[Saved entries]
.....
(** ** Database updates *)

Lemma safe_release_permit i time w :
  safe (db (release_write_scope_permit i time)) w (fun w' _ =>
    db_leases (w_db w') = db_leases (w_db w) /\ db_transfers (w_db w') = db_transfers (w_db w) /\
    w_tokens w' = w_tokens w /\ w_calls w' = w_calls w).
Proof using Type.
  apply safe_db. intros d a. unfold release_write_scope_permit.
  destruct (db_permits (w_db w) !! i) as [p|] eqn:Hp.
  - case_bool_decide; intros [= <- <-].
    + split; [|done]. apply rtc_once. by apply (as_release (next_tick w) i p time).
    + rewrite set_db_tick. by split.
  - intros [= <- <-]. rewrite set_db_tick. by split.
Qed.

(** The database's own part of a lease compare-and-swap. *)
Lemma cas_lease_update_row cas d r :
  db_leases d !! cl_lease_id cas = Some r -> cas_lease_matches cas r = true ->
  forall u, cas_lease_update cas d = Some u ->
  u = Some (set_leases (<[wl_lease_id r := cas_lease_row cas r]> (db_leases d)) d).
Proof using Type.
  intros Hr Hm u. unfold cas_lease_update. rewrite Hr, Hm. unfold update_lease.
  destruct (lease_triggers _ _); [|done]. by intros [= <-].
Qed.
Lemma cas_lease_row_same cas r : same_lease r (cas_lease_row cas r).
Proof using Type. done. Qed.
Lemma legal_transitions_agree s s' : is_legal_lease_transition s s' = can_transition_to s s'.
Proof using Type. by destruct s, s'. Qed.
.....
In the records above, locate each line with the word "using". Copy all such lines.

* _RESULT OF THIS EXERCISE_:
Proof using Type.
Proof using Type.
Proof using Type. done. Qed.
Proof using Type. by destruct s, s'. Qed.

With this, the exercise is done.